#### PROVIDED RECORDS ####

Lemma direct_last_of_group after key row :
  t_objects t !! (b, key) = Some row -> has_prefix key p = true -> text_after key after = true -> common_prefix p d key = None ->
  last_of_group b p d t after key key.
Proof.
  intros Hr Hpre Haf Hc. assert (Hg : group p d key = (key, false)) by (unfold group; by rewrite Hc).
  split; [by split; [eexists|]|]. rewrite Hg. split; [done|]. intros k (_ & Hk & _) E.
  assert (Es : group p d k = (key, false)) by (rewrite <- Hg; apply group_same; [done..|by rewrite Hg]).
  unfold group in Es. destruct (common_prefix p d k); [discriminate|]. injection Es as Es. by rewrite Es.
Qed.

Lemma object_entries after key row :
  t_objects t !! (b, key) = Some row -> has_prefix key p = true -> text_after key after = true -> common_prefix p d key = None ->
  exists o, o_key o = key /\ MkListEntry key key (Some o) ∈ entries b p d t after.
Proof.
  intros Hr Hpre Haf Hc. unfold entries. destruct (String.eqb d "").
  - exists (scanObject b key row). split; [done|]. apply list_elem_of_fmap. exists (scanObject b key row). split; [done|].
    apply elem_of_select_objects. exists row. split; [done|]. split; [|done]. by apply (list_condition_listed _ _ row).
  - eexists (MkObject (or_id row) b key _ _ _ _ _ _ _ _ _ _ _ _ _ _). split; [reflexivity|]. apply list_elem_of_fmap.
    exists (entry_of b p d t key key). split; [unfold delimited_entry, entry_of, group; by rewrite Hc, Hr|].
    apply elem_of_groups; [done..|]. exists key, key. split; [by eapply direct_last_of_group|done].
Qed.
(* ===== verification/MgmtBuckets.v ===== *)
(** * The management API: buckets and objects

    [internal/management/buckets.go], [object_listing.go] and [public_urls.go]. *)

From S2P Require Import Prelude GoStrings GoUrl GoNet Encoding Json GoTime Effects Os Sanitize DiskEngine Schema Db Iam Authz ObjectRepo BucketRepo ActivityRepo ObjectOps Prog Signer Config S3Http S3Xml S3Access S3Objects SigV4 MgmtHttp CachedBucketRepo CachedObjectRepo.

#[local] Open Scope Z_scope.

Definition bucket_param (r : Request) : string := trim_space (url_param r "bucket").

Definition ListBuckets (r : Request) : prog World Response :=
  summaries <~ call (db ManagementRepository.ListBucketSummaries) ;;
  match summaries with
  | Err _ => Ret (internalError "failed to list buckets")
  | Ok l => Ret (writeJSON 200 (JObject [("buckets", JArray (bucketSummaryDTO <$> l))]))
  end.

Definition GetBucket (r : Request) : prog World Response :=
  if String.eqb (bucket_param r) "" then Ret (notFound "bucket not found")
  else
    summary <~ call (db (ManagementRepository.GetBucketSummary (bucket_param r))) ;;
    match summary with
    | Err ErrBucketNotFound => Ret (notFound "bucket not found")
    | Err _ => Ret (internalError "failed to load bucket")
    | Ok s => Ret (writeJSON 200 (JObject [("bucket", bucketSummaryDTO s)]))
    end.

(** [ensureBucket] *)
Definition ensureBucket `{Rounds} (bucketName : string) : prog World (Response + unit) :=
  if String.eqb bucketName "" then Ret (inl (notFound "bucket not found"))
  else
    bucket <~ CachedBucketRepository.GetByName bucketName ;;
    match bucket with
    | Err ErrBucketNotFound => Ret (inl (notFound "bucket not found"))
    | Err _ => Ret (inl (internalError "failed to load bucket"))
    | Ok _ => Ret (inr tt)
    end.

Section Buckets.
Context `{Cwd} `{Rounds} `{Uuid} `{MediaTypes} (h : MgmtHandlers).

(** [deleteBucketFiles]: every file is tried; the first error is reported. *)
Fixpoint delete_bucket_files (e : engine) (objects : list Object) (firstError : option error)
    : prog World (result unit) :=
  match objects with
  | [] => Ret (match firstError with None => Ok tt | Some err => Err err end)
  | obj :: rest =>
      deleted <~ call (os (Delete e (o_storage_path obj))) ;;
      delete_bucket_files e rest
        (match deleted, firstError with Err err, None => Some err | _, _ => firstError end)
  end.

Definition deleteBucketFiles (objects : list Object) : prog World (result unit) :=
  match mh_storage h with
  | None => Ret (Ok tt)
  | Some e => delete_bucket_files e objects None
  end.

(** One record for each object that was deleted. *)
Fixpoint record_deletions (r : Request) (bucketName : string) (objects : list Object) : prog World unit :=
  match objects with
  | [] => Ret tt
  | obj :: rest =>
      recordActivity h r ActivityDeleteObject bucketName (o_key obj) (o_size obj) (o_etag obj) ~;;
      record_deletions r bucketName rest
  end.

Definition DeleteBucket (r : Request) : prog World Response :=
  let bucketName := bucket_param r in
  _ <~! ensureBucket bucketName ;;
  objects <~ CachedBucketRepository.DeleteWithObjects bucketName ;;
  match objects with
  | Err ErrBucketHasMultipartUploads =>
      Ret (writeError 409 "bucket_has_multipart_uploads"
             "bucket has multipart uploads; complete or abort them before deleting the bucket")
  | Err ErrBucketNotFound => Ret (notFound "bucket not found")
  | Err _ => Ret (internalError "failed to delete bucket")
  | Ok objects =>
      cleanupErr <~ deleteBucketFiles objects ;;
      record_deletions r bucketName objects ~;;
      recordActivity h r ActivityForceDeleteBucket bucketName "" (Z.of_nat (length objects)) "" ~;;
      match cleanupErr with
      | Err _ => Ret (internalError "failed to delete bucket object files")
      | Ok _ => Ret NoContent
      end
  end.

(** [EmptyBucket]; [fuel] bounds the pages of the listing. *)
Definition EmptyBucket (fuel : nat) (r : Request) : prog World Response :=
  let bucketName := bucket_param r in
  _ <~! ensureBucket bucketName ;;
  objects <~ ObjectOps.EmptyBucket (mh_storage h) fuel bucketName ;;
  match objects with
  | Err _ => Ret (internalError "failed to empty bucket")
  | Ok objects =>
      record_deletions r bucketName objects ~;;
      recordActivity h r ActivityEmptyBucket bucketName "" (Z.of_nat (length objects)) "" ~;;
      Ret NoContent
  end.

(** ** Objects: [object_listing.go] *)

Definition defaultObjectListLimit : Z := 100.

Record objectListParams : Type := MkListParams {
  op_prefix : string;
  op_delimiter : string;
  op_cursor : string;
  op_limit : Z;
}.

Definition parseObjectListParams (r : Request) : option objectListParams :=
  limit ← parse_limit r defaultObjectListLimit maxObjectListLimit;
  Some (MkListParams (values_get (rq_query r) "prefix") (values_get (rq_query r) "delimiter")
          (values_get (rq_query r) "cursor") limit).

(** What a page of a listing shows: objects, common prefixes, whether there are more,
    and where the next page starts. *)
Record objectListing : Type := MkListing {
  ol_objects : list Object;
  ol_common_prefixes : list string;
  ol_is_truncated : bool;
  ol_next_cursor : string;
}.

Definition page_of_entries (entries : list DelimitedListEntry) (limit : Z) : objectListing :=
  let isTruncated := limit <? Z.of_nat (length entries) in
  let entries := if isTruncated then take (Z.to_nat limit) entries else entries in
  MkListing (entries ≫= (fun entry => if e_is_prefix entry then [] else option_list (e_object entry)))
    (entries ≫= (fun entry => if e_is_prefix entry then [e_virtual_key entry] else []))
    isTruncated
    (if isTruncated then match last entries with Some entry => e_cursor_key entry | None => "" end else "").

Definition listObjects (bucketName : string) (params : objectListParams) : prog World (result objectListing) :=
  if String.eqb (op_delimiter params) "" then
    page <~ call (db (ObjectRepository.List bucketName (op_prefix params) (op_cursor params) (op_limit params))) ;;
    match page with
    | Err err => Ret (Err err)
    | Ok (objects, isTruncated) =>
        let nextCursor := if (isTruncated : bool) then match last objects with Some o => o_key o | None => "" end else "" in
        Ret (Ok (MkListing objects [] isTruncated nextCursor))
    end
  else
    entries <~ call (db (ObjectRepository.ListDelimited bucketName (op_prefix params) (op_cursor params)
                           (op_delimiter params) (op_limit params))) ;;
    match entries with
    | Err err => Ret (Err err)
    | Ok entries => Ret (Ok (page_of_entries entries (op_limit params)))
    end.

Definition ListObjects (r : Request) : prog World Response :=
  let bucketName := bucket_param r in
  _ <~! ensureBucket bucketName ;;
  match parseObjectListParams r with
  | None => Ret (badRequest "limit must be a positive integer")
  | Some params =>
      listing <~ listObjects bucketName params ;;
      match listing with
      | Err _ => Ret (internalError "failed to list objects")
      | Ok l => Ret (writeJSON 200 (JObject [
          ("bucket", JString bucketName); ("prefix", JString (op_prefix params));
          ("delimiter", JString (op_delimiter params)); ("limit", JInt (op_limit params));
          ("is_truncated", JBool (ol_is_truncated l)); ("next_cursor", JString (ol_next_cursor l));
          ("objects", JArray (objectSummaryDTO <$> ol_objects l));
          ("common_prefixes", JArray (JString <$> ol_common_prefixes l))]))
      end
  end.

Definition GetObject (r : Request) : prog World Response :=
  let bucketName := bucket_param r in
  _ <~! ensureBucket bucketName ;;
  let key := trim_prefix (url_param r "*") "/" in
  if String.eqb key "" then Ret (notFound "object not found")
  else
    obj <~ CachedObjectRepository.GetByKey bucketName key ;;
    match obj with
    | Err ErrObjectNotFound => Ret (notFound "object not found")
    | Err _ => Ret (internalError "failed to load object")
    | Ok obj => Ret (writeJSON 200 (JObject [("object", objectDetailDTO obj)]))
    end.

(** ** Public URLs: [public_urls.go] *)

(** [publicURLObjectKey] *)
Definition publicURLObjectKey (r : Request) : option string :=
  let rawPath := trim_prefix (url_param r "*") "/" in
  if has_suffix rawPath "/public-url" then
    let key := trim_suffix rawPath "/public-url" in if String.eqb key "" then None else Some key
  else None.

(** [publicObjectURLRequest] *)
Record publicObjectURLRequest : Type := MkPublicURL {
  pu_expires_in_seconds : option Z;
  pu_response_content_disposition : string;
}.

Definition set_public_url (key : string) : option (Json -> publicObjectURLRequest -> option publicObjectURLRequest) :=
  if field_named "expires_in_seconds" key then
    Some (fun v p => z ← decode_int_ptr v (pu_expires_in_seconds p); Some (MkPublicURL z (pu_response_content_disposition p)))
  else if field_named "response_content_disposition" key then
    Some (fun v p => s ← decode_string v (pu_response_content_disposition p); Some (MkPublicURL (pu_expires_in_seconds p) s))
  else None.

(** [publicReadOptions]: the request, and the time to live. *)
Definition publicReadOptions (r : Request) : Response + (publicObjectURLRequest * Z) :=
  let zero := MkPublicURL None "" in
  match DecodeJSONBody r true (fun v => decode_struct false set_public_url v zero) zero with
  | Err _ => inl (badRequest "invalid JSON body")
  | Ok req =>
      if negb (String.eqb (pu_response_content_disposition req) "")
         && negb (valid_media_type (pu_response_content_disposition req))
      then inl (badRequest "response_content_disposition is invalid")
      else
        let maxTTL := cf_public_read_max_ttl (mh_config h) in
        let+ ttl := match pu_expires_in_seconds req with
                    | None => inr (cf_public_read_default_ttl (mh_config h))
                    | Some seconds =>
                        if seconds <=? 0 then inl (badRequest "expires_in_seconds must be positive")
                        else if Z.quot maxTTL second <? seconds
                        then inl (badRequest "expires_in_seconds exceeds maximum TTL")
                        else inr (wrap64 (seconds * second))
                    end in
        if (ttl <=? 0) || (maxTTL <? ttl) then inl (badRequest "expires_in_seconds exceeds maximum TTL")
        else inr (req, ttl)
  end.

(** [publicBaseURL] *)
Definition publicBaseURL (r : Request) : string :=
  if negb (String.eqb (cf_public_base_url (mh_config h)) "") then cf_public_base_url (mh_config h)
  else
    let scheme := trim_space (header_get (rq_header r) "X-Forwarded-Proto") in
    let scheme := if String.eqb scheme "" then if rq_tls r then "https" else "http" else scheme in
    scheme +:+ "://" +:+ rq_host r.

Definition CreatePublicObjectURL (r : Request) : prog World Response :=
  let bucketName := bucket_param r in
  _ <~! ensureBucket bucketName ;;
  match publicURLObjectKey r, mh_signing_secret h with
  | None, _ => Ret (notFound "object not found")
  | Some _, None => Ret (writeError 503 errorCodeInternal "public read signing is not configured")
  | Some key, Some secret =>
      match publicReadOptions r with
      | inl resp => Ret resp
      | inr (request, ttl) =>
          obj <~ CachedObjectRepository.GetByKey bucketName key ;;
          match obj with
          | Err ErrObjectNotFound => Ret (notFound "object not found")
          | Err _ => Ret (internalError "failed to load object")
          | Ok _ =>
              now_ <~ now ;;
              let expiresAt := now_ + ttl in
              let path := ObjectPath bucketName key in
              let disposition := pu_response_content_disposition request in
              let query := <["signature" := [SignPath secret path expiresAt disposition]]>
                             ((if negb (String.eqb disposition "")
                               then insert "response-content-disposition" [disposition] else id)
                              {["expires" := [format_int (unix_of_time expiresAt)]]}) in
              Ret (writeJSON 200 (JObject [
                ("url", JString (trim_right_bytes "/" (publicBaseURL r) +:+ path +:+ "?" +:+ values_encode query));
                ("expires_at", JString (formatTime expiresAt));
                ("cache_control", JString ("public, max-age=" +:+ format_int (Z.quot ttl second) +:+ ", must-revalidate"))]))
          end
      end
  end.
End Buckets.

####
#### PROVIDED RECORDS ####

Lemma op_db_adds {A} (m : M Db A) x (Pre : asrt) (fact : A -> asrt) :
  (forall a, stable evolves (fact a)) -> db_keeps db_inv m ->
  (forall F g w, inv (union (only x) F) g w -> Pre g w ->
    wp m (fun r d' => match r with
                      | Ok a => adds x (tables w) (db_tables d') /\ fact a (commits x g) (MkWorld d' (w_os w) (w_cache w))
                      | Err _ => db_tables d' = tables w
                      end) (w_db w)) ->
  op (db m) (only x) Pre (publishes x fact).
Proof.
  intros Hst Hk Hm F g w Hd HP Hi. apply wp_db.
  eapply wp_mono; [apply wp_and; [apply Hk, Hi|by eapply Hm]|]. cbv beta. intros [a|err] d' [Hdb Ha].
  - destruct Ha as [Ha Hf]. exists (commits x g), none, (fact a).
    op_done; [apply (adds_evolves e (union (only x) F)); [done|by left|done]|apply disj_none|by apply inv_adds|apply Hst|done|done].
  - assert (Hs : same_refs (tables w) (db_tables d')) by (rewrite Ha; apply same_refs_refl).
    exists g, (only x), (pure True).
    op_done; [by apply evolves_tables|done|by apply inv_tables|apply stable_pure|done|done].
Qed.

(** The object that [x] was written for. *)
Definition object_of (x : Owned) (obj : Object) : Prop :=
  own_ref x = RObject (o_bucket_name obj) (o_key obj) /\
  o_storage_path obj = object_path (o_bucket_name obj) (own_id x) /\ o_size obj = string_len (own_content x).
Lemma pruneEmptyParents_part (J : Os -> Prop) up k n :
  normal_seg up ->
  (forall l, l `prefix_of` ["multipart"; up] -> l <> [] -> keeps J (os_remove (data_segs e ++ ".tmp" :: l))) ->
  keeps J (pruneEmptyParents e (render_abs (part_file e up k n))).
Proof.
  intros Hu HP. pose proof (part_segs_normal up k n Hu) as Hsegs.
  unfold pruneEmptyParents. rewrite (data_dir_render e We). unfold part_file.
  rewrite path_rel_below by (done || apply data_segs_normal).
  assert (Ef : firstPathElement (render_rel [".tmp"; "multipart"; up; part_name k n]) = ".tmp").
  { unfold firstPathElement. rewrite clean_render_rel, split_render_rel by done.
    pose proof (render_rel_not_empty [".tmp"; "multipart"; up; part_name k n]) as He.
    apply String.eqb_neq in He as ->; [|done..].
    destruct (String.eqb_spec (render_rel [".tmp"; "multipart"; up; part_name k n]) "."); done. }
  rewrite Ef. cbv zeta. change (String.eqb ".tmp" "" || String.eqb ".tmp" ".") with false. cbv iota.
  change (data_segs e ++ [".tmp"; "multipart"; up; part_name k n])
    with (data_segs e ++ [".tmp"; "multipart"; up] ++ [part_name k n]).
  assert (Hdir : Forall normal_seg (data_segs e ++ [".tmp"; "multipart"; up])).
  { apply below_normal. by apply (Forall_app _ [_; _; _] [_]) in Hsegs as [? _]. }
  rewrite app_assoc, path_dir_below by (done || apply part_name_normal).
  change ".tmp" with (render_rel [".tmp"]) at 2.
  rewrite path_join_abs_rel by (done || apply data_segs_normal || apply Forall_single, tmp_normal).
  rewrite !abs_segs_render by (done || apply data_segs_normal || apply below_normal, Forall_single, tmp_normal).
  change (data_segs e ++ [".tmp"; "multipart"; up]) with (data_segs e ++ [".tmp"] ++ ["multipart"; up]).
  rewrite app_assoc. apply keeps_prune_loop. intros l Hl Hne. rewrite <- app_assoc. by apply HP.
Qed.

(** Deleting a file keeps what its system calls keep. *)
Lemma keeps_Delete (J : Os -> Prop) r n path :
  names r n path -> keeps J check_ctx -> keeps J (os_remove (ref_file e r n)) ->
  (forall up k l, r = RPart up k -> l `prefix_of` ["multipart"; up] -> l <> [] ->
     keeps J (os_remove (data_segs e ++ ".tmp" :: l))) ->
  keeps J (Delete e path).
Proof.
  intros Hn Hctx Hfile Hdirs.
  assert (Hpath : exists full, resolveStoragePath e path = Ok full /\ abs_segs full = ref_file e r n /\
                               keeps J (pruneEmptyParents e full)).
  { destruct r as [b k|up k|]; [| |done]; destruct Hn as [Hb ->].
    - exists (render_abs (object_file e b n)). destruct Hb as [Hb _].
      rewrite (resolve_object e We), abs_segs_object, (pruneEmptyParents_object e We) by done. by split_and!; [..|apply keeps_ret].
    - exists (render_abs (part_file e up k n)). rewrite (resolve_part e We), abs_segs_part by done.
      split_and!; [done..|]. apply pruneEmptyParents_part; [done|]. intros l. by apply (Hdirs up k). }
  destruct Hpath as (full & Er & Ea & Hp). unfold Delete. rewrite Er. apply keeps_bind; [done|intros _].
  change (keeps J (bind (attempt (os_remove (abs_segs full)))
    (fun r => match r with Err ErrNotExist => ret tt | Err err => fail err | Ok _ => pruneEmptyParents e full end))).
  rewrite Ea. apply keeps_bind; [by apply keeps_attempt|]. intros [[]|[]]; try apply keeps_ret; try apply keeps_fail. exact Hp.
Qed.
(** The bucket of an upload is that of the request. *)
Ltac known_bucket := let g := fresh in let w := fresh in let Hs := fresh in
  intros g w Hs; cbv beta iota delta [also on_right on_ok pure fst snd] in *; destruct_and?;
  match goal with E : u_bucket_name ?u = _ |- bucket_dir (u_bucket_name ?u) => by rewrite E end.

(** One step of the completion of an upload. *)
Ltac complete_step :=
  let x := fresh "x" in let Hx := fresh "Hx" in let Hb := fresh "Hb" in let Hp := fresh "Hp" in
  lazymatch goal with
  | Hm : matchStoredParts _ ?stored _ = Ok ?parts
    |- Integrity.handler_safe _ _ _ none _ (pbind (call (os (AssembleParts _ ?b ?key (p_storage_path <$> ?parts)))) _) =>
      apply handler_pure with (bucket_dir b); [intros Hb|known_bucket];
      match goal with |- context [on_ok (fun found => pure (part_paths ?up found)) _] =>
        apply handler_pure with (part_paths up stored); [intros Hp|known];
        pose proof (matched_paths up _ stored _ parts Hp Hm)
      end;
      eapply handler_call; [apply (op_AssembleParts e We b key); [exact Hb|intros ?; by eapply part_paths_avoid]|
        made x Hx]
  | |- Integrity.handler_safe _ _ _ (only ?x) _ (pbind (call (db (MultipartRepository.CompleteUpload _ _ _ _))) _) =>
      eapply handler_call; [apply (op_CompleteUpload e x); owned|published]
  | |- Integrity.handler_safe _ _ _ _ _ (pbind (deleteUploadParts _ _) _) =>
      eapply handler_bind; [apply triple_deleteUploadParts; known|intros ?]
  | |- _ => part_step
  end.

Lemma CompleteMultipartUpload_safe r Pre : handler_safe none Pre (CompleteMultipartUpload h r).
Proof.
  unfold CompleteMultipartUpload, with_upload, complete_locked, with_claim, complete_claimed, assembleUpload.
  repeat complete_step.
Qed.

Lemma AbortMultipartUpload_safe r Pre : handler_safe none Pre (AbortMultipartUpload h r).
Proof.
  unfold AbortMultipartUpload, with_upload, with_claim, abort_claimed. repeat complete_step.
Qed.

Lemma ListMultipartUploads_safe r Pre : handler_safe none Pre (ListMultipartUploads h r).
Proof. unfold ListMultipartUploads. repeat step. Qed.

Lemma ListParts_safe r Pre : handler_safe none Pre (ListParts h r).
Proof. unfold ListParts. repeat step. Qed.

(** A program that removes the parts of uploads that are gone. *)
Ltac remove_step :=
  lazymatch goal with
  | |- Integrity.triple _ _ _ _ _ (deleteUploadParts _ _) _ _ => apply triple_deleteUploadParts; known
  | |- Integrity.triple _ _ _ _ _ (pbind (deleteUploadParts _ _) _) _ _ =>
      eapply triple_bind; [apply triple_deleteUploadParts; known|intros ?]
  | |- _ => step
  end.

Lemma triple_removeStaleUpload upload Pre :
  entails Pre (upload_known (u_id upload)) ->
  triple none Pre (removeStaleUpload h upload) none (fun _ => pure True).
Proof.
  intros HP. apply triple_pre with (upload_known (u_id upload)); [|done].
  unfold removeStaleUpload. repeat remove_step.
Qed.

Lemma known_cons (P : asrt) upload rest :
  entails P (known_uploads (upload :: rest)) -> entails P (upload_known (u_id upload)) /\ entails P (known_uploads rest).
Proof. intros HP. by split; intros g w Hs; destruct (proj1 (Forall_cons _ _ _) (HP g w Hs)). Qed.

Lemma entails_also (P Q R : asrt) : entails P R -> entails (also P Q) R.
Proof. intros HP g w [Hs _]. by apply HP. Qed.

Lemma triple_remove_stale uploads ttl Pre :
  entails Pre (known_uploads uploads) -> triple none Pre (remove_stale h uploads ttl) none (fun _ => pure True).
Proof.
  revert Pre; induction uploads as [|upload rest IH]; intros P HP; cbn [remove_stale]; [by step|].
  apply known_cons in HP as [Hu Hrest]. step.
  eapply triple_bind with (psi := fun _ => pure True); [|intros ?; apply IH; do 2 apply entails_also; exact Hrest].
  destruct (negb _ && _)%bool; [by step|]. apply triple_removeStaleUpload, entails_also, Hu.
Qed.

####

ASSIGNED TASK: Starting with the line with "let isTruncated := limit" above and going on through the line with "if String.eqb (op_delimiter", transcribe every line exactly, both ends included, and add nothing.

RESULT BELOW:
  let isTruncated := limit <? Z.of_nat (length entries) in
  let entries := if isTruncated then take (Z.to_nat limit) entries else entries in
  MkListing (entries ≫= (fun entry => if e_is_prefix entry then [] else option_list (e_object entry)))
    (entries ≫= (fun entry => if e_is_prefix entry then [e_virtual_key entry] else []))
    isTruncated
    (if isTruncated then match last entries with Some entry => e_cursor_key entry | None => "" end else "").

Definition listObjects (bucketName : string) (params : objectListParams) : prog World (result objectListing) :=
  if String.eqb (op_delimiter params) "" then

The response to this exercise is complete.